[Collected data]
(* ===== verification/JsonReader.v ===== *)
(** The grammar of JSON texts (RFC 8259), as far as the files and columns of the
    repository use it: a reader of texts into documents.  It is not code of the
    repository; theorems about concrete texts assume of [serde_json] that it
    reads what this reader reads. *)

From Stdlib Require Import Ascii.
From S2P Require Import Prelude RustStr Float64 Json.
Import Model.
Local Open Scope Z_scope.

Definition backslash : ascii := "\"%char.

Definition json_space (c : ascii) : bool := existsb (Z.eqb (byte_val c)) [32; 9; 10; 13].

Fixpoint skip_space (s : string) : string :=
  match s with
  | String c s' => if json_space c then skip_space s' else s
  | EmptyString => EmptyString
  end.

Definition hex_digit (c : ascii) : option Z :=
  let n := byte_val c in
  if between 48 57 n then Some (n - 48)
  else if between 65 70 n then Some (n - 55)
  else if between 97 102 n then Some (n - 87)
  else None.

Definition byte_of (n : Z) : ascii := ascii_of_N (Z.to_N n).

(** A code point that is not a surrogate, in UTF-8. *)
Definition utf8_of (n : Z) : option string :=
  if n <? 128 then Some (String (byte_of n) EmptyString)
  else if n <? 2048 then
    Some (String (byte_of (192 + n / 64)) (String (byte_of (128 + n mod 64)) EmptyString))
  else if between 55296 57343 n then None
  else Some (String (byte_of (224 + n / 4096))
        (String (byte_of (128 + n / 64 mod 64)) (String (byte_of (128 + n mod 64)) EmptyString))).

Definition escaped (c : ascii) : option ascii :=
  if bool_decide (c = dquote) then Some dquote
  else if bool_decide (c = backslash) then Some backslash
  else if bool_decide (c = "/"%char) then Some c
  else if bool_decide (c = "b"%char) then Some "008"%char
  else if bool_decide (c = "f"%char) then Some "012"%char
  else if bool_decide (c = "n"%char) then Some "010"%char
  else if bool_decide (c = "r"%char) then Some "013"%char
  else if bool_decide (c = "t"%char) then Some "009"%char
  else None.

(** The string after its opening quote, and what follows it. *)
Fixpoint read_string (s : string) : option (string * string) :=
  match s with
  | EmptyString => None
  | String c s1 =>
      if bool_decide (c = dquote) then Some (EmptyString, s1)
      else if bool_decide (c = backslash) then
        match s1 with
        | String e s2 =>
            if bool_decide (e = "u"%char) then
              match s2 with
              | String a (String b (String c' (String d s3))) =>
                  a ← hex_digit a; b ← hex_digit b; c' ← hex_digit c'; d ← hex_digit d;
                  u ← utf8_of (4096 * a + 256 * b + 16 * c' + d);
                  '(t, rest) ← read_string s3; Some (u +:+ t, rest)
              | _ => None
              end
            else e ← escaped e; '(t, rest) ← read_string s2; Some (String e t, rest)
        | EmptyString => None
        end
      else if byte_val c <? 32 then None
      else '(t, rest) ← read_string s1; Some (String c t, rest)
  end.

Definition digit (c : ascii) : option Z :=
  let n := byte_val c in if between 48 57 n then Some (n - 48) else None.

(** The digits at the head: their number, and their value after [acc]. *)
Fixpoint read_digits (acc : Z) (count : nat) (s : string) : Z * nat * string :=
  match s with
  | String c s' =>
      match digit c with Some d => read_digits (10 * acc + d) (S count) s' | None => (acc, count, s) end
  | EmptyString => (acc, count, s)
  end.

(** [m * 10 ^ e] with a single rounding. *)
Definition decimal (neg : bool) (m e : Z) : option jv :=
  if (m <? 2 ^ 53) && (Z.abs e <=? 22) then
    let x := if 0 <=? e then f64_mul (f64_of_int m) (f64_of_int (10 ^ e))
             else f64_div (f64_of_int m) (f64_of_int (10 ^ (- e))) in
    Some (JFloat (if neg then f64_mul (f64_of_int (-1)) x else x))
  else None.

Definition read_exponent (s : string) : option (option Z * string) :=
  match s with
  | String c s1 =>
      if bool_decide (c = "e"%char \/ c = "E"%char) then
        let '(neg, s2) := match s1 with
                          | String d s2 => if bool_decide (d = "-"%char) then (true, s2)
                                           else if bool_decide (d = "+"%char) then (false, s2)
                                           else (false, s1)
                          | EmptyString => (false, s1) end in
        match read_digits 0 0 s2 with
        | (_, O, _) => None
        | (e, _, rest) => Some (Some (if neg : bool then - e else e), rest)
        end
      else Some (None, s)
  | EmptyString => Some (None, s)
  end.

(** A number.  Integers that do not fit 64 bits, decimals of more digits than a
    double holds exactly, and [-0] are left out. *)
Definition read_number (s : string) : option (jv * string) :=
  let '(neg, s1) := match s with
                    | String c s' => if bool_decide (c = "-"%char) then (true, s') else (false, s)
                    | EmptyString => (false, s) end in
  match read_digits 0 0 s1 with
  | (_, O, _) => None
  | (m, count, s2) =>
      let zero_led := match s1 with String c _ => bool_decide (c = "0"%char) | _ => false end in
      if zero_led && bool_decide (1 < count)%nat then None
      else
        let '(frac, s3) := match s2 with
                           | String c s' => if bool_decide (c = "."%char)
                                            then (Some (read_digits m 0 s'), s2) else (None, s2)
                           | EmptyString => (None, s2) end in
        match frac with
        | Some (_, O, _) => None
        | Some (m', k, s4) =>
            '(e, rest) ← read_exponent s4;
            v ← decimal neg m' (default 0 e - Z.of_nat k); Some (v, rest)
        | None =>
            '(e, rest) ← read_exponent s3;
            match e with
            | Some e => v ← decimal neg m e; Some (v, rest)
            | None =>
                let n := if neg then - m else m in
                if ((- 2 ^ 63 <=? n) && (n <=? u64_max)) && negb (neg && (m =? 0))
                then Some (JInt n, rest) else None
            end
        end
  end.

Fixpoint read_value (fuel : nat) (s : string) : option (jv * string) :=
  match fuel with
  | O => None
  | S f =>
      match skip_space s with
      | EmptyString => None
      | String c rest =>
          if bool_decide (c = dquote) then '(t, rest) ← read_string rest; Some (JStr t, rest)
          else if bool_decide (c = "{"%char) then
            match skip_space rest with
            | String "}" rest' => Some (JObj [], rest')
            | _ => '(l, rest) ← read_members f rest; Some (JObj l, rest)
            end
          else if bool_decide (c = "["%char) then
            match skip_space rest with
            | String "]" rest' => Some (JArr [], rest')
            | _ => '(l, rest) ← read_elements f rest; Some (JArr l, rest)
            end
          else match strip_prefix "null" (String c rest) with
          | Some rest => Some (JNull, rest)
          | None =>
          match strip_prefix "true" (String c rest) with
          | Some rest => Some (JBool true, rest)
          | None =>
          match strip_prefix "false" (String c rest) with
          | Some rest => Some (JBool false, rest)
          | None => read_number (String c rest)
          end end end
      end
  end
with read_elements (fuel : nat) (s : string) : option (list jv * string) :=
  match fuel with
  | O => None
  | S f =>
      '(v, rest) ← read_value f s;
      match skip_space rest with
      | String "," rest => '(l, rest) ← read_elements f rest; Some (v :: l, rest)
      | String "]" rest => Some ([v], rest)
      | _ => None
      end
  end
with read_members (fuel : nat) (s : string) : option (list (string * jv) * string) :=
  match fuel with
  | O => None
  | S f =>
      match skip_space s with
      | String q rest =>
          if bool_decide (q = dquote) then
            '(k, rest) ← read_string rest;
            match skip_space rest with
            | String ":" rest =>
                '(v, rest) ← read_value f rest;
                match skip_space rest with
                | String "," rest => '(l, rest) ← read_members f rest; Some ((k, v) :: l, rest)
                | String "}" rest => Some ([(k, v)], rest)
                | _ => None
                end
            | _ => None
            end
          else None
      | EmptyString => None
      end
  end.

(** A whole text.  Each call reads a character or hands the text to one that does,
    so that twice the length is fuel enough. *)
Definition read (s : string) : option jv :=
  '(v, rest) ← read_value (2 * String.length s + 2) s;
  if str_is_empty (skip_space rest) then Some v else None.

(** Texts are written below with apostrophes for their quotes. *)
Fixpoint quotes (s : string) : string :=
  match s with
  | EmptyString => EmptyString
  | String c s' => String (if bool_decide (c = "'"%char) then dquote else c) (quotes s')
  end.

Example read_nested :
  read (quotes " { 'a' : [1, -2, 0.5, 2e3, true, null] , 'b\'c': '\u00e9' } ") =
    Some (JObj [("a", JArr [JInt 1; JInt (-2); JFloat (f64_lit 1 (-1)); JFloat (f64_of_int 2000);
                            JBool true; JNull]);
                (("b" +:+ quotes "'" +:+ "c"), JStr "é")]).
Proof. vm_compute. reflexivity. Qed.

Example read_rejects :
  read (quotes "{'a':1,}") = None /\ read "[1] x" = None /\ read "01" = None /\ read "1." = None.
Proof. split_and!; vm_compute; reflexivity. Qed.
(* ===== verification/Sha256.v ===== *)
(** SHA-256 (FIPS 180-4) on strings of bytes, in lower-case hexadecimal.  It stands
    for the crate [sha2] where the hash of a concrete file is computed. *)

From Stdlib Require Import Ascii NArith.
From S2P Require Import Prelude.
Local Open Scope N_scope.

(** ** Words of 32 bits *)

Definition mask : N := 4294967295.
Definition add32 (a b : N) : N := N.land (a + b) mask.
Definition rotr (n x : N) : N := N.lor (N.shiftr x n) (N.land (N.shiftl x (32 - n)) mask).
Definition xor3 (a b c : N) : N := N.lxor a (N.lxor b c).
Definition not32 (a : N) : N := N.lxor a mask.

(** The constants are the first 32 bits of the fractional parts of cube and square
    roots of primes; a root is found bit by bit. *)
Fixpoint root (bits : nat) (power target r : N) : N :=
  match bits with
  | O => r
  | S n =>
      let r' := r + 2 ^ N.of_nat n in
      root n power target (if r' ^ power <=? target then r' else r)
  end.

Definition is_prime (n : nat) : bool :=
  forallb (fun d => negb (n mod d =? 0)%nat) (seq 2 (n - 2)).

Definition fraction (power : N) (p : nat) : N :=
  N.land (root 40 power (N.of_nat p * 2 ^ (32 * power)) 0) mask.

Definition k : list N :=
  Eval vm_compute in fraction 3 <$> List.filter is_prime (seq 2 310).

(** The initial hash. *)
Definition h0 : list N :=
  Eval vm_compute in fraction 2 <$> List.filter is_prime (seq 2 18).

(** The words of the schedule from the last sixteen, newest first. *)
Definition next_word (w : list N) : N :=
  match w with
  | [_; w2; _; _; _; _; w7; _; _; _; _; _; _; _; w15; w16] =>
      add32 (add32 (xor3 (rotr 17 w2) (rotr 19 w2) (N.shiftr w2 10)) w7)
            (add32 (xor3 (rotr 7 w15) (rotr 18 w15) (N.shiftr w15 3)) w16)
  | _ => 0
  end.

Definition round (st : list N) (kw : N) : list N :=
  match st with
  | [a; b; c; d; e; f; g; h] =>
      let t1 := add32 (add32 h (xor3 (rotr 6 e) (rotr 11 e) (rotr 25 e)))
                      (add32 (N.lxor (N.land e f) (N.land (not32 e) g)) kw) in
      let t2 := add32 (xor3 (rotr 2 a) (rotr 13 a) (rotr 22 a))
                      (xor3 (N.land a b) (N.land a c) (N.land b c)) in
      [add32 t1 t2; a; b; c; add32 d t1; e; f; g]
  | _ => st
  end.

(** [ws]: words still to come of the block; [w]: the last sixteen, newest first. *)
Fixpoint rounds (ks : list N) (ws w : list N) (st : list N) : list N :=
  match ks with
  | [] => st
  | kt :: ks =>
      match ws with
      | x :: ws => rounds ks ws (x :: w) (round st (add32 kt x))
      | [] => let x := next_word w in
              rounds ks [] (x :: take 15 w) (round st (add32 kt x))
      end
  end.

Definition compress (st block : list N) : list N :=
  zip_with add32 st (rounds k block [] st).

Definition bytes_of (s : string) : list N := N_of_ascii <$> String.list_ascii_of_string s.

Fixpoint words (l : list N) : list N :=
  match l with
  | a :: b :: c :: d :: l => N.lor (N.shiftl a 24) (N.lor (N.shiftl b 16) (N.lor (N.shiftl c 8) d)) :: words l
  | _ => []
  end.

(** A one bit, zeros, and the length in bits: [119 - n] zeros modulo 64 complete the
    last block. *)
Definition padded (s : string) : list N :=
  let n := N.of_nat (String.length s) in
  let zeros := N.to_nat ((119 - n mod 64) mod 64) in
  words (bytes_of s ++ [128] ++ repeat 0 zeros ++ [0;0;0;0])
  ++ [N.land (8 * n) mask].

(** [fuel]: one block takes sixteen words; the bytes and one block are enough. *)
Fixpoint blocks (fuel : nat) (ws st : list N) : list N :=
  match fuel, ws with
  | S f, _ :: _ => blocks f (drop 16 ws) (compress st (take 16 ws))
  | _, _ => st
  end.

Definition hex_char (n : N) : ascii := ascii_of_N (if n <? 10 then 48 + n else 87 + n).
Fixpoint hex_word (digits : nat) (n : N) (acc : string) : string :=
  match digits with
  | O => acc
  | S m => hex_word m (N.shiftr n 4) (String (hex_char (N.land n 15)) acc)
  end.
Definition hex (s : string) : string :=
  String.concat EmptyString ((fun w => hex_word 8 w EmptyString) <$> blocks (String.length s + 2) (padded s) h0).

Example hex_abc :
  hex "abc" = "ba7816bf8f01cfea414140de5dae2223b00361a396177a9cb410ff61f20015ad".
Proof. vm_compute. reflexivity. Qed.

(** Two blocks. *)
Example hex_two_blocks :
  hex "abcdbcdecdefdefgefghfghighijhijkijkljklmklmnlmnomnopnopq" =
    "248d6a61d20638b8e5c026930c3e6039a33ce45964ff2167f6ecedd419db06c1".
Proof. vm_compute. reflexivity. Qed.
(* ===== verification/SeedFiles.v ===== *)
(** The seed data the program ships with: the five files of
    [crates/storage-sqlite/seed] as they are embedded at compile time, the
    decoders serde derives for their rows, and what a server started on them
    serves. *)

From Stdlib Require Import Ascii.
From S2P Require Import Prelude RustStr Float64 Json Http Billing Types Middleware Storage.
From S2P Require Import Router Server Sqlite Seed JsonReader Serde Sha256.
Import Model.
Local Open Scope Z_scope.

(** ** Derived decoders of the seed files *)

Definition default_true : bool := true.
Definition default_metered : string := "metered".
Definition default_fallback : string := "fallback".
Definition default_hundred : Z := 100.
Definition default_empty_array : string := "[]".

Definition de_seed_provider : Decoder SeedProvider := fun v =>
  fs ← as_fields v;
  id ← required de_string 0 "id" fs;
  name ← required de_string 1 "name" fs;
  created ← defaulted 0 de_i64 2 "created_at" fs;
  _ ← fields_end 3 fs;
  Some {| sp_id := id; sp_name := name; sp_created_at := created |}.

Definition de_seed_model : Decoder SeedModel := fun v =>
  fs ← as_fields v;
  id ← required de_string 0 "id" fs;
  provider ← required de_string 1 "provider_id" fs;
  name ← required de_string 2 "client_name" fs;
  input ← defaulted f64_zero de_f64 3 "price_input" fs;
  output ← defaulted f64_zero de_f64 4 "price_output" fs;
  currency ← defaulted default_currency de_string 5 "currency" fs;
  window ← defaulted 0 de_i64 6 "context_window" fs;
  created ← defaulted 0 de_i64 7 "created_at" fs;
  _ ← fields_end 8 fs;
  Some {| sd_id := id; sd_provider_id := provider; sd_client_name := name;
          sd_price_input := input; sd_price_output := output; sd_currency := currency;
          sd_context_window := window; sd_created_at := created |}.

Definition de_seed_channel : Decoder SeedChannel := fun v =>
  fs ← as_fields v;
  id ← required de_string 0 "id" fs;
  name ← required de_string 1 "name" fs;
  key ← defaulted EmptyString de_string 2 "api_key" fs;
  protocol ← required de_string 3 "protocol" fs;
  protocols ← defaulted default_empty_array de_string 4 "protocols" fs;
  builtin ← defaulted false de_bool 5 "is_builtin" fs;
  enabled ← defaulted default_true de_bool 6 "enabled" fs;
  billing ← defaulted default_metered de_string 7 "billing_type" fs;
  quota ← defaulted None (de_option de_u64) 8 "monthly_quota" fs;
  policy ← defaulted default_fallback de_string 9 "quota_policy" fs;
  priority ← defaulted 0 de_u32 10 "priority" fs;
  _ ← fields_end 11 fs;
  Some {| sc_id := id; sc_name := name; sc_api_key := key; sc_protocol := protocol;
          sc_protocols := protocols; sc_is_builtin := builtin; sc_enabled := enabled;
          sc_billing_type := billing; sc_monthly_quota := quota; sc_quota_policy := policy;
          sc_priority := priority |}.

Definition de_seed_mapping : Decoder SeedModelMapping := fun v =>
  fs ← as_fields v;
  id ← required de_string 0 "id" fs;
  channel ← required de_string 1 "channel_id" fs;
  client ← required de_string 2 "client_name" fs;
  upstream ← required de_string 3 "upstream_name" fs;
  billing ← defaulted default_metered de_string 4 "billing" fs;
  pricing ← defaulted EmptyString de_string 5 "pricing_json" fs;
  weight ← defaulted default_hundred de_u32 6 "weight" fs;
  enabled ← defaulted default_true de_bool 7 "enabled" fs;
  protocols ← defaulted default_empty_array de_string 8 "protocols" fs;
  _ ← fields_end 9 fs;
  Some {| mm_id := id; mm_channel_id := channel; mm_client_name := client;
          mm_upstream_name := upstream; mm_billing := billing; mm_pricing_json := pricing;
          mm_weight := weight; mm_enabled := enabled; mm_protocols := protocols |}.

Definition de_manifest_entry : Decoder SeedManifestEntry := fun v =>
  fs ← as_fields v;
  file ← required de_string 0 "file" fs;
  hash ← required de_string 1 "sha256" fs;
  _ ← fields_end 2 fs;
  Some {| sm_file := file; sm_sha256 := hash |}.
(* ===== verification/BillingTests.v ===== *)
(** The unit tests of [crates/model-router/src/types.rs]. *)

From S2P Require Import Prelude RustStr Float64 Json Billing.
From S2P Require Import JsonReader Serde SeedFiles UnitTests.
Local Open Scope Z_scope.
Local Open Scope test_scope.

#[local] Existing Instance grammar.
#[local] Existing Instances derived_pricing derived_columns.

(** [Instant::now()] in the tests. *)
Definition clk : Clock := {| now := from_secs 10000; utc_year := 2026; utc_month := 6 |}.
Definition ago (secs : Z) : option Z := Some (now clk - from_secs secs).

Definition test_channel_state_default_healthy : bool :=
  let state := ChannelState_new in
  health state =! Healthy && is_none (failed_at state).

Definition test_channel_state_mark_unhealthy : bool :=
  let state := mark_unhealthy clk ChannelState_new in
  health state =! Unhealthy && is_some (failed_at state).

Definition test_channel_state_record_success_clears_failure : bool :=
  let state := record_success (mark_unhealthy clk ChannelState_new) in
  health state =! Healthy && is_none (failed_at state) && consecutive_failures state =! 0.

Definition test_exponential_cooldown_first_failure_60s : bool :=
  exponential_cooldown 1 (from_secs 60) =! Some (from_secs 60).
Definition test_exponential_cooldown_second_failure_300s : bool :=
  exponential_cooldown 2 (from_secs 60) =! Some (from_secs 300).
Definition test_exponential_cooldown_third_failure_900s : bool :=
  exponential_cooldown 3 (from_secs 60) =! Some (from_secs 900).

Definition test_channel_state_cooldown_expired_first_failure : bool :=
  let state := {| health := Unhealthy; failed_at := ago 61; consecutive_failures := 1 |} in
  is_tryable clk (from_secs 60) state =! Some true.

Definition test_channel_state_cooldown_not_expired_third_failure : bool :=
  let state := {| health := Unhealthy; failed_at := ago 61; consecutive_failures := 3 |} in
  is_tryable clk (from_secs 60) state =! Some false.

Definition test_channel_state_within_cooldown : bool :=
  let state := mark_unhealthy clk ChannelState_new in
  is_tryable clk (from_secs 60) state =! Some false.

Definition test_channel_billing_is_flat_fee : bool :=
  let billing := FlatFee (Some (f64_of_int 20)) (Some (MaxRequests 1000)) FallbackToMetered in
  is_flat_fee billing && is_none (pricing_of billing).

Definition per_token (input output : Z) : Pricing :=
  PerToken {| input_per_mtok := f64_of_int input; output_per_mtok := f64_of_int output;
              cache_write_per_mtok := None; cache_read_per_mtok := None;
              thinking_per_mtok := None |} "USD".

Definition test_channel_billing_metered_has_pricing : bool :=
  let billing := Metered (per_token 3 15) in
  negb (is_flat_fee billing) && is_some (pricing_of billing).

Definition test_channel_billing_from_storage_metered : bool :=
  let json := quotes "{'type':'per_token','input_per_mtok':3.0,'output_per_mtok':15.0}" in
  let? billing := from_storage "metered" json in
  negb (is_flat_fee billing).

Definition test_channel_billing_from_storage_flatfee : bool :=
  let json := quotes "{'monthly_cost_hint':20.0,'quota':{'MaxRequests':{'per_month':1000}},'on_exhausted':'fallback_to_metered'}" in
  let? billing := from_storage "flatfee" json in
  is_flat_fee billing.

Definition test_channel_billing_from_storage_unknown_billing : bool :=
  let_err err := from_storage "unknown" "{}" in
  str_contains "unknown billing type" err.

Definition test_pricing_serde_per_token : bool :=
  let json := quotes "{'type':'per_token','input_per_mtok':3.0,'output_per_mtok':15.0}" in
  let? pricing := from_str de_pricing json in
  match pricing with
  | PerToken p _ => f64_close (input_per_mtok p) (f64_of_int 3)
                    && f64_close (output_per_mtok p) (f64_of_int 15)
  | _ => false
  end.

Definition test_pricing_serde_credits : bool :=
  let json := quotes "{'type':'credits','credits_per_mtok_input':1.0,'credits_per_mtok_output':2.0}" in
  let? pricing := from_str de_pricing json in
  match pricing with Credits _ _ _ => true | _ => false end.

Definition test_pricing_serde_char_based : bool :=
  let json := quotes "{'type':'char_based','price_per_million_chars':2.0}" in
  let? pricing := from_str de_pricing json in
  match pricing with CharBased _ _ => true | _ => false end.

Definition test_pricing_serde_per_unit : bool :=
  let json := quotes "{'type':'per_unit','metric':{'type':'duration','resolution':'1080p'},'per_unit':0.5,'currency':'USD'}" in
  let? pricing := from_str de_pricing json in
  match pricing with
  | PerUnit metric per_unit currency =>
      f64_close per_unit (dec 5 1) && currency =! "USD" && metric =! Duration_ (Some "1080p")
  | _ => false
  end.

Definition test_pricing_serde_tiered_tokens : bool :=
  let json := quotes "{'type':'tiered','dimension':{'type':'tokens'},'currency':'CNY','tiers':[{'up_to':1000000000,'price':{'type':'token','input_per_mtok':1.0,'output_per_mtok':2.0}},{'up_to':null,'price':{'type':'token','input_per_mtok':0.5,'output_per_mtok':1.0}}]}" in
  let? pricing := from_str de_pricing json in
  match pricing with
  | Tiered dimension tiers currency =>
      dimension =! Tokens && currency =! "CNY" && length tiers =! 2%nat &&
      match tiers with
      | t0 :: t1 :: _ => up_to t0 =! Some 1000000000
                         && match price t0 with Token _ => true | _ => false end
                         && up_to t1 =! None
      | _ => false
      end
  | _ => false
  end.

Definition test_billing_dimension_serde_tokens : bool :=
  let? dim := from_str (de_dimension false) (quotes "{'type':'tokens'}") in
  dim =! Tokens.

Definition test_billing_dimension_serde_images_with_quality : bool :=
  let? dim := from_str (de_dimension false) (quotes "{'type':'images','quality':'hd'}") in
  dim =! Images (Some "hd").

Definition test_tier_price_serde_token : bool :=
  let json := quotes "{'type':'token','input_per_mtok':3.0,'output_per_mtok':15.0,'cache_read_per_mtok':0.3}" in
  let? price := from_str (de_tier_price false) json in
  match price with
  | Token p => f64_close (input_per_mtok p) (f64_of_int 3)
                    && f64_close (output_per_mtok p) (f64_of_int 15)
                    && cache_read_per_mtok p =! Some (dec 3 1)
  | Unit _ => false
  end.

Definition test_tier_price_serde_unit : bool :=
  let? price := from_str (de_tier_price false) (quotes "{'type':'unit','per_unit':0.04}") in
  match price with
  | Unit per_unit => f64_close per_unit (dec 4 2)
  | Token _ => false
  end.

Example billing_tests_pass :
  forallb id
    [test_channel_state_default_healthy; test_channel_state_mark_unhealthy;
     test_channel_state_record_success_clears_failure;
     test_exponential_cooldown_first_failure_60s; test_exponential_cooldown_second_failure_300s;
     test_exponential_cooldown_third_failure_900s;
     test_channel_state_cooldown_expired_first_failure;
     test_channel_state_cooldown_not_expired_third_failure; test_channel_state_within_cooldown;
     test_channel_billing_is_flat_fee; test_channel_billing_metered_has_pricing;
     test_channel_billing_from_storage_metered; test_channel_billing_from_storage_flatfee;
     test_channel_billing_from_storage_unknown_billing; test_pricing_serde_per_token;
     test_pricing_serde_credits; test_pricing_serde_char_based; test_pricing_serde_per_unit;
     test_pricing_serde_tiered_tokens; test_billing_dimension_serde_tokens;
     test_billing_dimension_serde_images_with_quality; test_tier_price_serde_token;
     test_tier_price_serde_unit] = true.
Proof. vm_compute. reflexivity. Qed.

> [What you have to do] Which lines above include the word "target"? Pick them out and copy them.

> [Answer to this exercise]
Fixpoint root (bits : nat) (power target r : N) : N :=
      root n power target (if r' ^ power <=? target then r' else r)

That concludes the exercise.